Description of the task
Please print the whole listing again, exactly as shown.

Provided records
(* ===== verification/Scaling.v ===== *)
(** * Scaling experiments ([scripts/multi_coordinator_scaling_*.py],
      [scripts/run_multi_coordinator_scaling.py])

    Experiments with one or two coordinators: their configurations and launch commands,
    the results of the ranks, and the conclusions drawn from two points.  The text of a
    float is a parameter. *)

From Stdlib Require Import Ascii.
From stdpp Require Import sorting.
From S2P Require Import Prelude PyDict PyStr PyFloat FloatOrder PyJson.

(** ** Configurations ([multi_coordinator_scaling_config.py]) *)

Definition NUMA_CPU_RANGES : list string := ["0-27"; "28-55"]%string.
Definition WARMUP_ITERATIONS : Z := 1.

(** [assert_never]: a [Literal] that is none of its values *)
Definition assert_never {A} (x : string) : outcome A :=
  Raise (AssertionError ("Expected code to be unreachable, but got: '" +:+ x +:+ "'")).

Record WorkloadConfig : Type := mk_workload {
  w_tiny : bool;
  w_model_name : string;
  w_sequence_length : Z;
  w_measured_iterations : Z;
  w_block_size : Z;
  w_learning_rate : float;
}.

Definition TINY_WORKLOAD : WorkloadConfig :=
  mk_workload true "tiny-mlp" 1 3 128 (f_lit 1 2).
Definition OPT_125M_WORKLOAD : WorkloadConfig :=
  mk_workload false "facebook/opt-125m" 32 2 256 (f_lit 5 5).

Record ScalingConfig : Type := mk_scaling {
  mode : string;
  coordinators : Z;
  total_devices : Z;
  global_batch : Z;
  devices_per_coordinator : Z;
  local_batch : Z;
  warmup_iterations : Z;
  measured_iterations : Z;
  affinity_mode : string;
  relative_tolerance : float;
  tiny : bool;
  model_name : string;
  sequence_length : Z;
  block_size : Z;
  learning_rate : float;
  distributed_timeout_seconds : Z;
}.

Output of the task
(* ===== verification/Scaling.v ===== *)
(** * Scaling experiments ([scripts/multi_coordinator_scaling_*.py],
      [scripts/run_multi_coordinator_scaling.py])

    Experiments with one or two coordinators: their configurations and launch commands,
    the results of the ranks, and the conclusions drawn from two points.  The text of a
    float is a parameter. *)

From Stdlib Require Import Ascii.
From stdpp Require Import sorting.
From S2P Require Import Prelude PyDict PyStr PyFloat FloatOrder PyJson.

(** ** Configurations ([multi_coordinator_scaling_config.py]) *)

Definition NUMA_CPU_RANGES : list string := ["0-27"; "28-55"]%string.
Definition WARMUP_ITERATIONS : Z := 1.

(** [assert_never]: a [Literal] that is none of its values *)
Definition assert_never {A} (x : string) : outcome A :=
  Raise (AssertionError ("Expected code to be unreachable, but got: '" +:+ x +:+ "'")).

Record WorkloadConfig : Type := mk_workload {
  w_tiny : bool;
  w_model_name : string;
  w_sequence_length : Z;
  w_measured_iterations : Z;
  w_block_size : Z;
  w_learning_rate : float;
}.

Definition TINY_WORKLOAD : WorkloadConfig :=
  mk_workload true "tiny-mlp" 1 3 128 (f_lit 1 2).
Definition OPT_125M_WORKLOAD : WorkloadConfig :=
  mk_workload false "facebook/opt-125m" 32 2 256 (f_lit 5 5).

Record ScalingConfig : Type := mk_scaling {
  mode : string;
  coordinators : Z;
  total_devices : Z;
  global_batch : Z;
  devices_per_coordinator : Z;
  local_batch : Z;
  warmup_iterations : Z;
  measured_iterations : Z;
  affinity_mode : string;
  relative_tolerance : float;
  tiny : bool;
  model_name : string;
  sequence_length : Z;
  block_size : Z;
  learning_rate : float;
  distributed_timeout_seconds : Z;
}.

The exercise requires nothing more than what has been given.